Customize Kubernetes cpuset strategy in GPU container task

1. Brief description

This article takes the NVIDIA L40s GPU device as an example to briefly describe its GPU topology and the current CPU core-binding capabilities of Kubernetes. To briefly review, the NVIDIA L40s GPU device topology is shown in the figure below:

The CPU of this model has a total of 384 cores, distributed on 2 NUMA nodes. Each GPU has a mellanox high-speed RDMA network card and is hung under the same PCIe Bridge. The GPU and GPU are interconnected across two layers of PCIe switches. The kubernetes cluster currently has the ability to bind cores to the same NUMA CPU. For tasks with 4 cards or less, we use the best-effort strategy to meet the NUMA topology alignment as much as possible and bind the task process to the CPU core of the same NUMA node.

As shown in the figure above, GPU 0-3 cards are allocated to the container task Task 0, and CPU 0-95 and 192-287 cores under NUMA 0 are also bound. Allocate GPU 4-7 cards to container task Task 1, and bind CPU 96-191, 288-383 cores under NUMA 1. After implementing the core-binding strategy of aligning the same NUMA node topology, the 4-card task can prevent the process from accessing memory across NUMA nodes when using the CPU and GPU, and task performance has been improved to a certain extent. However, the current NUMA topology alignment and CPU core binding capabilities of the cluster may not be fully applicable in certain task scenarios. In order to support more diverse core-binding scenarios, based on the existing core-binding strategy, we have expanded the ability of containers to allocate results based on GPU cards to the nearest and proportionally bound CPU cores.

2. Issue description

Various types of tasks are run in the cluster. In some scenarios, a large number of memory applications will occur. For example: In some machine learning training tasks, multi-batch parallel training is used, which means that at the beginning of each round of training, the GPU needs to load a large amount of data from the memory at one time. When performing a large number of memory copies, a large amount of PCIe bandwidth needs to be used for data exchange between devices. At the same time, the model size of the task is much smaller than that of a general large model, so the amount of data communicated between cards during training is small. In devices that do not have NVLink, even if inter-card communication is performed across NUMA nodes, it will not have any impact on other training performance. There will be a greater impact. Therefore, in terms of GPU allocation strategy, we allow tasks to be allocated GPU across NUMA nodes. During the actual running of training tasks, the user side found that several tasks would experience process freezes every day, which would cause individual processes to fail to train normally, resulting in a lower efficiency of the entire training task. For example: the GPU and CPU allocation of the 5-card training task process currently running in the cluster is as shown below:

In the L40s machine, the total CPU count is 384c, evenly distributed across 2 NUMA nodes:

The NUMA affinity relationship between GPU and CPU is as follows: (GPU0-3 is affinity to the CPU in NUMA 0, GPU 4-7 is affinity to the CPU in NUMA 1)
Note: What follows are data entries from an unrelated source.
(** C5.  When the URL reader yields no URL, the program ends with status 1
    and the message that the input holds no URLs, and the world is left as
    it was: no file written, nothing fetched, nothing printed. *)
Theorem no_urls_exit (env : App.Env) (args : App.Args) (w w' : App.World) :
  App.read_urls (App.input args) w = (Py.Return [], w') ->
  App.main env args w =
    (App.SystemExit "The input CSV contains no URLs.", w)
  /\ App.status (fst (App.main env args w)) = 1%Z.
Proof.
  intros H.
  assert (Hw : w' = w) by (by eapply read_urls_world).
  subst w'.
  assert (Hm : App.main env args w =
               (App.SystemExit "The input CSV contains no URLs.", w)).
  { unfold App.main.
    destruct (App.files w !! App.input args) as [text|] eqn:Hf.
    - unfold App.process_urls, mbind, App.M_bind, App.bindM. by rewrite H.
    - rewrite read_urls_unfold, Hf in H. discriminate H. }
  split; [done|]. by rewrite Hm.
Qed.

Lemma no_urls_exit_witness :
  App.main Examples.env App.default_args
    (Examples.world_with ("url" +:+ Csv.lineterminator)) =
    (App.SystemExit "The input CSV contains no URLs.",
     Examples.world_with ("url" +:+ Csv.lineterminator))
  /\ App.status
       (fst (App.main Examples.env App.default_args
               (Examples.world_with ("url" +:+ Csv.lineterminator)))) = 1%Z.
Proof.
  apply (no_urls_exit Examples.env App.default_args
           (Examples.world_with ("url" +:+ Csv.lineterminator))
           (Examples.world_with ("url" +:+ Csv.lineterminator))).
  reflexivity.
Defined.

(** C4.  [fetch_html] raises for a URL without a scheme such as
    "example.com": the request is built before the [try], so the
    [ValueError] of a malformed URL is not turned into "no content".  In
    general it raises what building the request raises, and of what the
    body of the [with] raises all but [HTTPError], [URLError] and
    [ValueError]; it returns [None] for those three only. *)
Theorem fetch_html_raises_without_scheme (timeout : Z) (user_agent : string)
    (w : App.World) :
  App.fetch_html Examples.env "example.com" timeout user_agent w =
    (Py.Raise (Py.mkExc Py.ValueError "unknown url type: 'example.com'"), w)
  /\ forall env u,
       App.fetch_html env u timeout user_agent w =
       match App.Request_check env u with
       | Some e => (Py.Raise e, w)
       | None =>
           let request := App.mkRequest u [("User-Agent", user_agent)] in
           (match App.open_and_read env (App.requests w) request timeout with
            | Py.Return text => Py.Return (Some text)
            | Py.Raise e =>
                if App.caught_by_fetch e then Py.Return None else Py.Raise e
            end,
            App.mkWorld (App.files w) (App.stdout w)
                        (App.requests w ++ [request]))
       end.
Proof.
  split; [by apply fetch_html_request_error|].
  intros env u. destruct (App.Request_check env u) as [e|] eqn:E.
  - by apply fetch_html_request_error.
  - by apply fetch_html_request_ok.
Qed.

(** C1.  A URL list with one URL without a scheme: [process_urls] raises
    at that URL, no result record is written for any URL, and the program
    ends with status 1. *)
Theorem process_urls_aborts_without_records :
  let text := "https://example.org/" +:+ Csv.lineterminator +:+
              "example.com" +:+ Csv.lineterminator in
  let w := Examples.world_with text in
  let outcome :=
    App.process_urls Examples.env App.DEFAULT_INPUT App.DEFAULT_OUTPUT
      App.DEFAULT_TIMEOUT App.DEFAULT_USER_AGENT w in
  App.read_urls App.DEFAULT_INPUT w =
    (Py.Return ["https://example.org/"; "example.com"], w)
  /\ fst outcome =
     Py.Raise (Py.mkExc Py.ValueError "unknown url type: 'example.com'")
  /\ App.files (snd outcome) !! App.DEFAULT_OUTPUT = None
  /\ fst (App.main Examples.env App.default_args w) =
     App.SystemExit "unknown url type: 'example.com'".
Proof. vm_compute. repeat split; reflexivity. Qed.

(** ** How the reader ends on a file opened with an empty [newline] *)

Section ReaderOutcome.
Import Py Csv.











End ReaderOutcome.




(** C7, amended.  Whatever the records, as long as no URL and no
    description is longer than the field size limit of the csv reader
    (131072 characters), the file [write_results] leaves is read back by
    the reader as the header row followed by the records'
    (URL, description) pairs, unchanged and in the order they were given. *)
Theorem write_results_round_trip (path : string)
    (results : list App.MetaDescriptionResult) (w : App.World) :
  Forall (fun r => Csv.within_limit (App.url r) /\
                   Csv.within_limit (App.description r)) results ->
  exists text,
    App.files (snd (App.write_results path results w)) !! path = Some text
    /\ Csv.reader text =
       Py.Return (App.header ::
                  map (fun r => [App.url r; App.description r]) results).
Proof.
  intros Hlim. rewrite write_results_files. simpl.
  exists (Csv.text_of_rows (App.rows_of_results results)).
  split; [apply lookup_insert_eq|]. apply reader_text_of_rows.
  by apply rows_of_results_within_limit.
Qed.

Lemma write_results_round_trip_witness :
  let results :=
    [App.mkResult "https://example.org/?a=1,2" "He said: hi, all";
     App.mkResult "http://nowhere.invalid/x" ""] in
  exists text,
    App.files (snd (App.write_results App.DEFAULT_OUTPUT results
                      (App.mkWorld ∅ [] []))) !! App.DEFAULT_OUTPUT = Some text
    /\ Csv.reader text =
       Py.Return (App.header ::
                  map (fun r => [App.url r; App.description r]) results).
Proof.
  intros results.
  apply (write_results_round_trip App.DEFAULT_OUTPUT results (App.mkWorld ∅ [] [])).
  repeat constructor; vm_compute; discriminate.
Defined.

(** C7 as stated fails: one record whose description is 131073 characters
    long; [write_results] writes it, and the reader raises at the field
    size limit on reading the file back. *)
Lemma round_trip_fails_on_long_description :
  let results := [App.mkResult "u" (Csv.copies (N.to_nat 131073) "a")] in
  exists text,
    App.files (snd (App.write_results App.DEFAULT_OUTPUT results
                      (App.mkWorld ∅ [] []))) !! App.DEFAULT_OUTPUT = Some text
    /\ Csv.reader text = Py.Raise Csv.field_larger_than_limit.
Proof.
  intros results. rewrite write_results_files.
  exists (Csv.text_of_rows (App.rows_of_results results)).
  split; [apply lookup_insert_eq|].
  apply reader_long_description. rewrite N2Nat.id. reflexivity.
Qed.

(** * Further properties of the program *)

(** ** Trimming and lowering *)

Lemma rstrip_idempotent s : PyStr.rstrip (PyStr.rstrip s) = PyStr.rstrip s.
Proof.
  induction s as [|c r IH]; [done|]. simpl.
  destruct (PyStr.rstrip r) as [|d r'] eqn:E.
  - destruct (PyStr.isspace c) eqn:Ec; [done|]. simpl. by rewrite Ec.
  - change (PyStr.rstrip (String c (String d r'))) with
      (match PyStr.rstrip (String d r') with
       | "" => if PyStr.isspace c then "" else String c ""
       | String a b => String c (String a b)
       end).
    by rewrite IH.
Qed.

Lemma lstrip_head s :
  match PyStr.lstrip s with
  | "" => True
  | String c _ => PyStr.isspace c = false
  end.
Proof.
  induction s as [|c r IH]; [done|]. simpl.
  destruct (PyStr.isspace c) eqn:Ec; [done|]. by rewrite Ec.
Qed.

Lemma lstrip_rstrip_head s :
  match s with "" => True | String c _ => PyStr.isspace c = false end ->
  PyStr.lstrip (PyStr.rstrip s) = PyStr.rstrip s.
Proof.
  destruct s as [|c r]; [done|]. intros Hc. simpl.
  destruct (PyStr.rstrip r); rewrite ?Hc; simpl; by rewrite Hc.
Qed.

Lemma strip_idempotent s : PyStr.strip (PyStr.strip s) = PyStr.strip s.
Proof.
  unfold PyStr.strip.
  rewrite (lstrip_rstrip_head (PyStr.lstrip s)) by apply lstrip_head.
  apply rstrip_idempotent.
Qed.

Lemma lower_char_idempotent c :
  PyStr.lower_char (PyStr.lower_char c) = PyStr.lower_char c.
Proof. by destruct c as [[] [] [] [] [] [] [] []]. Qed.

Lemma lower_idempotent s : PyStr.lower (PyStr.lower s) = PyStr.lower s.
Proof.
  induction s as [|c r IH]; [done|]. simpl.
  by rewrite lower_char_idempotent, IH.
Qed.

(** ** The extractor on pieces of a page *)

Section HtmlMore.
Import Html.

Lemma description_of_tags_no_match_app a b :
  Forall (fun t => ~ matches t) a ->
  description_of_tags (a ++ b) = description_of_tags b.
Proof.
  intros Ha. unfold description_of_tags.
  by rewrite feed_tags_app, feed_tags_no_match.
Qed.

Lemma attribute_snoc attrs a key :
  attribute (attrs ++ [a]) key =
  if PyStr.lower (fst a) =? key then Some (PyStr.or_else (snd a) "")
  else attribute attrs key.
Proof.
  induction attrs as [|x rest IH]; simpl.
  { by destruct (PyStr.lower a.1 =? key). }
  rewrite IH. by destruct (PyStr.lower a.1 =? key).
Qed.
A machine is equipped with 8 GPU cards, and it is expected that an average of 48 cores of CPU will be allocated to the process of each GPU card (to simplify the content, the additional CPU cores reserved for system processes are not considered here), but the actual situation is:

The CPU cores available to each process in different NUMA nodes are uneven:

3 GPU cards are allocated in NUMA 0 for the container process. Ideally 48*3 = 144 cores should be allocated. Since no CPU allocation strategy is used, 151 cores may actually be allocated.
2 GPU cards are allocated in NUMA 1 for the container process, ideally 48*2 = 96 cores should be allocated, but in reality 84 cores may be allocated.

The training process is not bound to the CPU core and is completely scheduled and allocated by the operating system. There may be access to the CPU and memory across NUMA nodes.

This accordingly brings about two potential problems:

When a process uses a certain GPU card, it also needs to exchange data with the memory. At this time, if a large amount of data is exchanged across NUMA between the GPU, CPU, and memory, the bandwidth will become a bottleneck.
The available CPU and memory allocated to each process are unbalanced, resulting in some processes processing data quickly and some processes processing data slowly. At the same time, the memory usage of different NUMA nodes is uneven. NUMA nodes with high memory usage are more likely to run out of memory, causing some processes to freeze, ultimately slowing down the progress of the entire training task.

Therefore, in order to solve the problem of reduced task training performance in large memory scenarios, the cluster needs to have the following capabilities:

Bind the same number of CPU cores to container processes evenly as much as possible, so that each process can exclusively occupy the CPU core and its memory usage is more balanced.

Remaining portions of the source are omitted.